Every part of her is worn out: feet, voice, back, eyes, ears, throat. And at the same time there’s an adrenaline fizz at the solar plexus that tells her she’s a long way from sleep. She’s hungry; thirsty; thrilled; horny. ‘Wait till I tell you what I’ve been doing.’
There’s no wine in the fridge. No clean glasses, either. They had friends over last night, and of course, because Marcus has been Doing Childcare, he won’t have unloaded the dishwasher. She pours white wine from the rack into a melamine tumbler with a lion on the side of it, plonks in the last ice cube from the tray in the freezer, and goes to kiss Tom’s fluffy, warm clean-smelling head. Marcus turns his face away when she tries to kiss him, too.
‘I was worried about you.’
‘You should be glad I’m home, then.’ She sits down next to him, puts her head against his shoulder, ignoring the way his body stiffens at her touch.
‘Of course I am. I thought you would be back hours ago. You said five at the latest.’
‘Well, events overtook.’ Logic, good sense, everything she knows about Marcus tells her to say nothing more, to go and take a bath and curl her body into his when he comes to bed, put a hand on his chest and let him know that despite everything she is not too tired for him. But there is nothing circumspect in the remains of the adrenaline. ‘Don’t you want to know what happened?’
He sighs, and smiles,
and frees an arm to put around her shoulders. ‘Stage dive? Tattoo? Joined the Foreign Legion?’
‘I got arrested!’ she blurts. Then, ‘Well, detained. By the police.’
‘You did what?’ Tom shifts and murmurs against the sudden tension in his father’s body.

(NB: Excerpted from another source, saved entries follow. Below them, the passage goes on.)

(** X1: each of the four callbacks checks the status of the answer before
    it decodes the body: an answer with a status from 400 to 599 makes the
    callback raise [HTTPError] whatever its body holds, whether it is JSON or
    not, and the city map then leaves the files as they are. *)
Theorem callbacks_check_status_first (status : Z) (qq : option QQ)
    (dxy : option DXY) (now : datetime) (fs : files) :
  400 ≤ status < 600 →
  update_graph
    (Some {| Requests.status_code := status; Requests.body := qq |})
  = Raise HTTPError
  ∧ update_counts now
      (Some {| Requests.status_code := status; Requests.body := qq |})
    = Raise HTTPError
  ∧ update_province_map
      (Some {| Requests.status_code := status; Requests.body := dxy |})
    = Raise HTTPError
  ∧ update_city_map
      (Some {| Requests.status_code := status; Requests.body := dxy |}) fs
    = (Raise HTTPError, fs).
Proof.
  intros Hst.
  assert (∀ A (b : option A),
            Requests.fetch
              (Some {| Requests.status_code := status; Requests.body := b |})
            = Raise HTTPError) as Hf.
  { intros A b. rewrite fetch_cases. cbn [Requests.status_code].
    by destruct (error_status_spec status) as [[-> _]|[_ ?]]. }
  unfold update_graph, update_counts, update_province_map, update_city_map.
  by rewrite !Hf.
Qed.

Lemma callbacks_check_status_first_witness :
  400 ≤ 500 < 600
  ∧ update_graph
      (Some {| Requests.status_code := 500; Requests.body := None |})
    = Raise HTTPError
  ∧ update_counts noon
      (Some {| Requests.status_code := 500; Requests.body := None |})
    = Raise HTTPError
  ∧ update_province_map
      (Some {| Requests.status_code := 500;
               Requests.body := Some {| getAreaStat := [beijing] |} |})
    = Raise HTTPError
  ∧ update_city_map
      (Some {| Requests.status_code := 500;
               Requests.body := Some {| getAreaStat := [beijing] |} |})
      (disk published)
    = (Raise HTTPError, disk published).
Proof.
  assert (400 ≤ 500 < 600) as H by lia.
  split; [exact H|].
  exact (callbacks_check_status_first 500 None
           (Some {| getAreaStat := [beijing] |}) noon (disk published) H).
Defined.

(** ** More about update_graph *)

Lemma fetch_reply_cases {A} (status : Z) (a : A) :
  Requests.fetch (reply status a)
  = if (400 <=? status) && (status <? 600) then Raise HTTPError else Ok a.
Proof. by rewrite fetch_cases. Qed.

Lemma update_graph_series_inv (data : list DayCount) dates cs ss ds hs :
  update_graph_series data = Ok (dates, cs, ss, ds, hs) →
  data ≠ []
  ∧ zip5 dates cs ss ds hs
    = sorted (map (λ i, (format_date (date i), confirm i, suspect i, dead i,
                         heal i)) data)
  ∧ dates = map (λ r, r.1.1.1.1) (zip5 dates cs ss ds hs)
  ∧ cs = map (λ r, r.1.1.1.2) (zip5 dates cs ss ds hs).
Proof.
  intros Hrun. assert (data ≠ []) as Hdata by (by intros ->).
  split; [done|]. rewrite update_graph_series_eq in Hrun by done.
  remember (sorted _) as rows eqn:Hrows. injection Hrun as <- <- <- <- <-.
  by rewrite zip5_projections.
Qed.

Lemma update_graph_series_empty_iff (data : list DayCount) e :
  update_graph_series data = Raise e ↔ e = ValueError ∧ data = [].
Proof.
  destruct data as [|i data].
  - split; [by intros [= <-] | by intros [-> _]].
  - rewrite update_graph_series_eq by done. naive_solver.
Qed.

(** The figure, spelt out. *)
Lemma update_graph_cases (upstream : option (Requests.Response QQ)) :
  update_graph upstream
  = match Requests.fetch upstream with
    | Raise e => Raise e
    | Ok res =>
        match update_graph_series (wuwei_ww_cn_day_counts res) with
        | Raise e => Raise e
        | Ok (dates, confirmeds, suspecteds, deads, cureds) =>
            Ok [({| Go.x := dates; Go.y := confirmeds; Go.name := "确诊" |},
                 (1, 1)%nat);
                ({| Go.x := dates; Go.y := suspecteds; Go.name := "疑似" |},
                 (1, 1)%nat);
                ({| Go.x := dates; Go.y := deads; Go.name := "死亡" |},
                 (2, 1)%nat);
                ({| Go.x := dates; Go.y := cureds; Go.name := "治愈" |},
                 (2, 1)%nat)]
        end
    end.
Proof.
  unfold update_graph. destruct (Requests.fetch upstream) as [res|e]; [|done].
  rewrite bind_Ok.
  by destruct (update_graph_series _) as [[[[[dates cs] ss] ds] hs]|e].
Qed.

(** X2: on a fetched payload of the expected shape [update_graph] raises
    only when the array of day counts is empty, and then [ValueError]; on a
    non-empty array it returns a figure. *)
Theorem update_graph_raises (upstream : option (Requests.Response QQ))
    (res : QQ) :
  Requests.fetch upstream = Ok res →
  (∀ e, update_graph upstream = Raise e
        ↔ e = ValueError ∧ wuwei_ww_cn_day_counts res = [])
  ∧ (wuwei_ww_cn_day_counts res ≠ [] →
       ∃ fig, update_graph upstream = Ok fig).
Proof.
  intros Hres. rewrite update_graph_cases, Hres.
  destruct (update_graph_series (wuwei_ww_cn_day_counts res))
    as [[[[[dates cs] ss] ds] hs]|e'] eqn:Hrun.
  - apply update_graph_series_inv in Hrun as [Hdata _]. split.
    + intros e. split; [done|]. by intros [_ ?].
    + intros _. by eexists.
  - apply update_graph_series_empty_iff in Hrun as [-> Hdata]. split.
    + intros e. split; [by intros [= <-] | by intros [-> _]].
    + done.
Qed.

‘A policeman tried to search my bag and I told him to fuck off. He’d been bothering Veronica about taking photographs. I didn’t think that was right. Next thing I knew I was in a police van.’
‘You’re not serious?’ Marcus turns to face her; Tom barely moves.
‘Yes! I had to wait ages at the station. They took my stuff away and searched me and I got my fingerprints taken.’ Erica holds her fingers towards him, making wriggling stars of her hands, as though they are proof, although it was done on a screen, not with ink, so there’s no trace. ‘And my DNA. I asked if that was standard and they said it was. Then I rang a solicitor they gave me the number for, and she said she didn’t need to come in and the police wouldn’t do anything. Then I sat in an interview room for a bit.’
‘Wow.’ It’s not an admiring ‘wow’, but she pretends not to notice. She smiles. He doesn’t smile. His face is a sky of hurt with a brow of coming thunder.
‘Erica, I was worried before you came back. I’m even more worried now.’
And the bravado rushes out of her as suddenly as it rushed in. ‘I was scared.’ And she was, just for a few minutes, scared that being in the police station would stop being an adventure, a misunderstanding, a case of pissing off someone who didn’t, in that moment, need to be pissed off, and had the power to show it. She’d thought about miscarriages of justice, and whether she had to declare this on job applications. Wondered about the women who didn’t have the luxury of all the things that protected her, however much she didn’t want to believe that they did: money, skin colour, education.